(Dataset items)
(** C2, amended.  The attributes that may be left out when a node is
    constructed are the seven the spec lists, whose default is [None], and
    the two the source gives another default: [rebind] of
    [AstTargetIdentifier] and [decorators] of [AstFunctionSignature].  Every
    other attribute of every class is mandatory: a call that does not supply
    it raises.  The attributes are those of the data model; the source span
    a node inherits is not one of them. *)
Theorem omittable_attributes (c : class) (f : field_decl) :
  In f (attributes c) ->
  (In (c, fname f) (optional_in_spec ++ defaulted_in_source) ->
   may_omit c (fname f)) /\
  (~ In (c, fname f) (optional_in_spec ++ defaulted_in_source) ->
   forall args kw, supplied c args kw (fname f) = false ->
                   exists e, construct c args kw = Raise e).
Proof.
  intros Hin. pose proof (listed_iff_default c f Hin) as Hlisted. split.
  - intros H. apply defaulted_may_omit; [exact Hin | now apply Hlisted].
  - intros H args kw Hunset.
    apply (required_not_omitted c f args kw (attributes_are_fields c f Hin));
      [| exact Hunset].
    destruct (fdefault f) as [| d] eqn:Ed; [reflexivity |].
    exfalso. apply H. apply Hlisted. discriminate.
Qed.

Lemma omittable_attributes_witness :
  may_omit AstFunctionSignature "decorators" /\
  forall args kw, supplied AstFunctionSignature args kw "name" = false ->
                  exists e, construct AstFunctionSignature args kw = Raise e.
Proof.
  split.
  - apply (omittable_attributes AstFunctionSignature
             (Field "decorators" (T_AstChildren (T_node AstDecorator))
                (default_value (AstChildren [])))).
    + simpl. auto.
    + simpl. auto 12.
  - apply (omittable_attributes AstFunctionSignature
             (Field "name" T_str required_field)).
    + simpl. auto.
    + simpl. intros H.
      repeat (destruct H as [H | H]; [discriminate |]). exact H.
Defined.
...
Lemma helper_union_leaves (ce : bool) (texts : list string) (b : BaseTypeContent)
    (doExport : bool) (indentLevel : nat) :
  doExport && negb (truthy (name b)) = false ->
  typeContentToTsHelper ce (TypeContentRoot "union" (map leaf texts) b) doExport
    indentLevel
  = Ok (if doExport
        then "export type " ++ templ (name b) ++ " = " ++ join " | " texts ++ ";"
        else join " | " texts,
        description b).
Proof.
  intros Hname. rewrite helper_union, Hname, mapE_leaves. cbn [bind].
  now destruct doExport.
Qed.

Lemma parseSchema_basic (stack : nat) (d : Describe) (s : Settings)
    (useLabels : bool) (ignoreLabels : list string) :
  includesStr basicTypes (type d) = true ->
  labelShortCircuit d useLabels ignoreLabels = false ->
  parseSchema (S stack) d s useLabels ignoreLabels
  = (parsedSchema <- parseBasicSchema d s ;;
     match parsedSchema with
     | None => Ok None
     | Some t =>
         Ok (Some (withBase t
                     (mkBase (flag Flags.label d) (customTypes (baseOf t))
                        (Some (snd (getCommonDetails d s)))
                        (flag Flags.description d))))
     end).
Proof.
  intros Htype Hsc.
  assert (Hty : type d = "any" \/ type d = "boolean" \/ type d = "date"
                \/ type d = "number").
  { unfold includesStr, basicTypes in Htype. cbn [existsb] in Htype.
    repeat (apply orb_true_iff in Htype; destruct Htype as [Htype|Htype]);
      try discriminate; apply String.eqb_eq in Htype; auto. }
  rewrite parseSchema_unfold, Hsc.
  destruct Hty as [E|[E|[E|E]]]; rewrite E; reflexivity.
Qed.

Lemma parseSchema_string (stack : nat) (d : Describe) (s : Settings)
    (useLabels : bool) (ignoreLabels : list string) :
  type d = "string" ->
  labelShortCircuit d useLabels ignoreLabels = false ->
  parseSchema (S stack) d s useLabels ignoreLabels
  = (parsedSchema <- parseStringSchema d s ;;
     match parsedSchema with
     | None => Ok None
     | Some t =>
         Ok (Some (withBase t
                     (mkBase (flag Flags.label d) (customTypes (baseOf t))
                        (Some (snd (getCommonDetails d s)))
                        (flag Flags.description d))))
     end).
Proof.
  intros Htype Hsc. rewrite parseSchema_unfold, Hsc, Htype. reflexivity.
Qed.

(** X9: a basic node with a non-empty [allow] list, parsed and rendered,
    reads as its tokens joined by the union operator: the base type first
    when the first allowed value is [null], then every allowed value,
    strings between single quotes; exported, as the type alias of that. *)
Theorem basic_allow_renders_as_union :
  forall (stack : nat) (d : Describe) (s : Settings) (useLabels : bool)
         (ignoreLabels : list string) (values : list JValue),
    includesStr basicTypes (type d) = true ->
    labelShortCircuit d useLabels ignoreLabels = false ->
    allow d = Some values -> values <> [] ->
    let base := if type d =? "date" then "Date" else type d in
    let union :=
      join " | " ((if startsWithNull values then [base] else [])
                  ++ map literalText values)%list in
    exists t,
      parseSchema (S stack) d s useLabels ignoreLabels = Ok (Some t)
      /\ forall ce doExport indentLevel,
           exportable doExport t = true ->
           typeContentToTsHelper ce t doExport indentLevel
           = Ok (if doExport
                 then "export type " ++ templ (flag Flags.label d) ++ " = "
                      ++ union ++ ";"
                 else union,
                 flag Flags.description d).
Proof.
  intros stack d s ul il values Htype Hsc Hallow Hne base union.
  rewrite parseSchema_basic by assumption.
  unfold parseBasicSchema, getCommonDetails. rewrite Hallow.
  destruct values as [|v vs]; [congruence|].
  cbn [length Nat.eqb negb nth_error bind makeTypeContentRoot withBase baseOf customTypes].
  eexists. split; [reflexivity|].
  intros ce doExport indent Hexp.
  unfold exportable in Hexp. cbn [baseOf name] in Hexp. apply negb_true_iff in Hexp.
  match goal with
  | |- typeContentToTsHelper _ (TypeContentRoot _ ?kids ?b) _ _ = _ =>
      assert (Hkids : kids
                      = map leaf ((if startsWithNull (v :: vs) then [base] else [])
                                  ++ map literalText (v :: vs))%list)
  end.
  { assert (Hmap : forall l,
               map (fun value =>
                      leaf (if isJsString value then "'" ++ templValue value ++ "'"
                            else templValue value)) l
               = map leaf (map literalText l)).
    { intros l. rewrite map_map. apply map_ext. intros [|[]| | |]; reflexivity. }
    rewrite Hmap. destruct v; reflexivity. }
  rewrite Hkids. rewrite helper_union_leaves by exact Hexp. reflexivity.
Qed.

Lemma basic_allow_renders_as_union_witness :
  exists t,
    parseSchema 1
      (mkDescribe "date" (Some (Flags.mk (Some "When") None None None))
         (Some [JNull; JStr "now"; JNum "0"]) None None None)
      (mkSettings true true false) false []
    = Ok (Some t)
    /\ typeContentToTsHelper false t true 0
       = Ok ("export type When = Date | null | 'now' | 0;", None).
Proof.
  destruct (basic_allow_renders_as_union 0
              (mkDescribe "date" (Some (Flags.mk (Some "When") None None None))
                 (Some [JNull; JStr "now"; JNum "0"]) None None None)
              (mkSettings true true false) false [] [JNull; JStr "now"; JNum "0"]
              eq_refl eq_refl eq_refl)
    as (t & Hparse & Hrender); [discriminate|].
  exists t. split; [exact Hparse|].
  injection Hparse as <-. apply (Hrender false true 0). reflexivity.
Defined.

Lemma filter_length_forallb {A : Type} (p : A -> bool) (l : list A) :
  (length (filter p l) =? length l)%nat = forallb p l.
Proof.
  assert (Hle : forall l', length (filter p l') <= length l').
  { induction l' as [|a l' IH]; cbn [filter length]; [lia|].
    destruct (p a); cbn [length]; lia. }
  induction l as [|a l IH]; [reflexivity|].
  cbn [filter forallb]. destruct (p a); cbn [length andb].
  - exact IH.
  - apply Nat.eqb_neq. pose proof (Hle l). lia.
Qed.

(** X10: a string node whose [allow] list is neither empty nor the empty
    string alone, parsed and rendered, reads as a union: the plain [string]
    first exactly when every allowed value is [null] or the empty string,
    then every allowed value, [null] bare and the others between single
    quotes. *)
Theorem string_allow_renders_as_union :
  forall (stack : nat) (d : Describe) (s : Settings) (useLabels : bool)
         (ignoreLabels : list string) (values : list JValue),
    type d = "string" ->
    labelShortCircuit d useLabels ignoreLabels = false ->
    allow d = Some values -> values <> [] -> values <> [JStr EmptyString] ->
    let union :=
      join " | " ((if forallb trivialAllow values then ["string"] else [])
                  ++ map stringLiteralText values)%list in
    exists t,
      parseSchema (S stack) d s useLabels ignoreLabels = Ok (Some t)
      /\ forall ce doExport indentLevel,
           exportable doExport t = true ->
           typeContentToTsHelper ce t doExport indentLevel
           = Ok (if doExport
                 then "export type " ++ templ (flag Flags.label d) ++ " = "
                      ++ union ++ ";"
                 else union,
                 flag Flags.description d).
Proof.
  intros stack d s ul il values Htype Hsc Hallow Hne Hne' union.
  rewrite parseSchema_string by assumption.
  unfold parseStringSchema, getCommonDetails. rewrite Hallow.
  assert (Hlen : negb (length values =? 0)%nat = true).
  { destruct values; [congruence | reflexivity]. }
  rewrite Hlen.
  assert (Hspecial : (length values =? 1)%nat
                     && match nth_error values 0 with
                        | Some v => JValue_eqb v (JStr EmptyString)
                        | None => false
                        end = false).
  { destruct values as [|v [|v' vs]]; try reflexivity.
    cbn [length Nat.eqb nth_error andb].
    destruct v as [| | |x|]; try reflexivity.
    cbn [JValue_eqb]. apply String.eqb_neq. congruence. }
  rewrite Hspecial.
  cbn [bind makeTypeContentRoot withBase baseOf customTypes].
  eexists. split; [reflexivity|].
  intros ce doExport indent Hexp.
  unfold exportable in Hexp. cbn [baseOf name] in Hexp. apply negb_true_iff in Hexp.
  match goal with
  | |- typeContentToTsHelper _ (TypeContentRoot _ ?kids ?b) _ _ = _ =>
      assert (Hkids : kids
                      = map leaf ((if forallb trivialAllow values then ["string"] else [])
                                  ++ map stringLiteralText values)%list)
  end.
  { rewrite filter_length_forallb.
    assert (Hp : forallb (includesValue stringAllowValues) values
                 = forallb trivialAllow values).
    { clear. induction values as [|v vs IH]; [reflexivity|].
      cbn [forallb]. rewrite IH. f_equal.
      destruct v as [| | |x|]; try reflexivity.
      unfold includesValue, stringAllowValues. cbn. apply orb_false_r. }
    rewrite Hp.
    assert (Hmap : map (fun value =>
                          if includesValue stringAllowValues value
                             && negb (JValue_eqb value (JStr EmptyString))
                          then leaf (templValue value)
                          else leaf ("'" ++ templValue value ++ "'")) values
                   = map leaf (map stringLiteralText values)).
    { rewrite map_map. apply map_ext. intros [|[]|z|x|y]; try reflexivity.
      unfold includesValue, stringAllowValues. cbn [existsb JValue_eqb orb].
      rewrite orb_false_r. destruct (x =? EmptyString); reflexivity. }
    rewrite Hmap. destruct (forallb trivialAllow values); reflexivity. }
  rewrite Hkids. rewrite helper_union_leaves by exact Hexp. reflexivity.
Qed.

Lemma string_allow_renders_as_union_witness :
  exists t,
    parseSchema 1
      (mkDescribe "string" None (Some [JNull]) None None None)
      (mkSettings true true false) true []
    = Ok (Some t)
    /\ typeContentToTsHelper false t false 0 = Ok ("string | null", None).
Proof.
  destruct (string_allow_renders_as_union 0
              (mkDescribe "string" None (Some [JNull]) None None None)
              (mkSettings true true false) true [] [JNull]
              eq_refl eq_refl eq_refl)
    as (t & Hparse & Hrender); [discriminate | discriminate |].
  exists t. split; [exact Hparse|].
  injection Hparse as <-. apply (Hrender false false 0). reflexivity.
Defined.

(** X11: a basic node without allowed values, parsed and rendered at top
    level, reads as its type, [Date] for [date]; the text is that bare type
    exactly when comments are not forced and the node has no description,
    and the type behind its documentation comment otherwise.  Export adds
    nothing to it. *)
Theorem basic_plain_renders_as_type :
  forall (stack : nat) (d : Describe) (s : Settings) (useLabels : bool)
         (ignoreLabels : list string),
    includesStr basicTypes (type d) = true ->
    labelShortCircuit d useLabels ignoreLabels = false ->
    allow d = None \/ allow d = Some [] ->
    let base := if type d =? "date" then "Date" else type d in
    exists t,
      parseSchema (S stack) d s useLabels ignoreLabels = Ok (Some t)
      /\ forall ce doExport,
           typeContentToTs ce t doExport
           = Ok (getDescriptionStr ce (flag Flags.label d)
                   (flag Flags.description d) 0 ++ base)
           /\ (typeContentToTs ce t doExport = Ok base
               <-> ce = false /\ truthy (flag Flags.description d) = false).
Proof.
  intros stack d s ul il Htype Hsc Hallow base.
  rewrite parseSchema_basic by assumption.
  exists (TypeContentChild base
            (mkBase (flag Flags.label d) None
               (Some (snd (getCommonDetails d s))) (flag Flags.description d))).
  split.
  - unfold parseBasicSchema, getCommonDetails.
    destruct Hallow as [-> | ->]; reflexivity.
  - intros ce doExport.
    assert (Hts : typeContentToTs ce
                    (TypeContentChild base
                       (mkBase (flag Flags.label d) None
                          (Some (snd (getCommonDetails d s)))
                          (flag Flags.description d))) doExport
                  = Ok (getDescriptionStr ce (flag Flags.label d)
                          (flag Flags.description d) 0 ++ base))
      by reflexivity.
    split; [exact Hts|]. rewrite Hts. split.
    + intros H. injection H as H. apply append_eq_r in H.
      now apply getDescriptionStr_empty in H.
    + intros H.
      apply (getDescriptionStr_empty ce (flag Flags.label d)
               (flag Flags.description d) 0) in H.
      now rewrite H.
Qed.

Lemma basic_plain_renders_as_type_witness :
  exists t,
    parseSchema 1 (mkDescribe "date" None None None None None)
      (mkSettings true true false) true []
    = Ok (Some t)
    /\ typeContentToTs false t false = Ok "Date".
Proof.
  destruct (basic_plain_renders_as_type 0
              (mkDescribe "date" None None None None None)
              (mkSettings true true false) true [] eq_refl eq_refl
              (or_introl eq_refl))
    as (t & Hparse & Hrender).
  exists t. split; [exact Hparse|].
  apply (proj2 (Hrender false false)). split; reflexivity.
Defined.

Problem details.
Among the records above, repeat exactly the line with "and the type", the line with "exists (TypeContentChild base", and every line in between, and only those.

Task response.
    and the type behind its documentation comment otherwise.  Export adds
    nothing to it. *)
Theorem basic_plain_renders_as_type :
  forall (stack : nat) (d : Describe) (s : Settings) (useLabels : bool)
         (ignoreLabels : list string),
    includesStr basicTypes (type d) = true ->
    labelShortCircuit d useLabels ignoreLabels = false ->
    allow d = None \/ allow d = Some [] ->
    let base := if type d =? "date" then "Date" else type d in
    exists t,
      parseSchema (S stack) d s useLabels ignoreLabels = Ok (Some t)
      /\ forall ce doExport,
           typeContentToTs ce t doExport
           = Ok (getDescriptionStr ce (flag Flags.label d)
                   (flag Flags.description d) 0 ++ base)
           /\ (typeContentToTs ce t doExport = Ok base
               <-> ce = false /\ truthy (flag Flags.description d) = false).
Proof.
  intros stack d s ul il Htype Hsc Hallow base.
  rewrite parseSchema_basic by assumption.
  exists (TypeContentChild base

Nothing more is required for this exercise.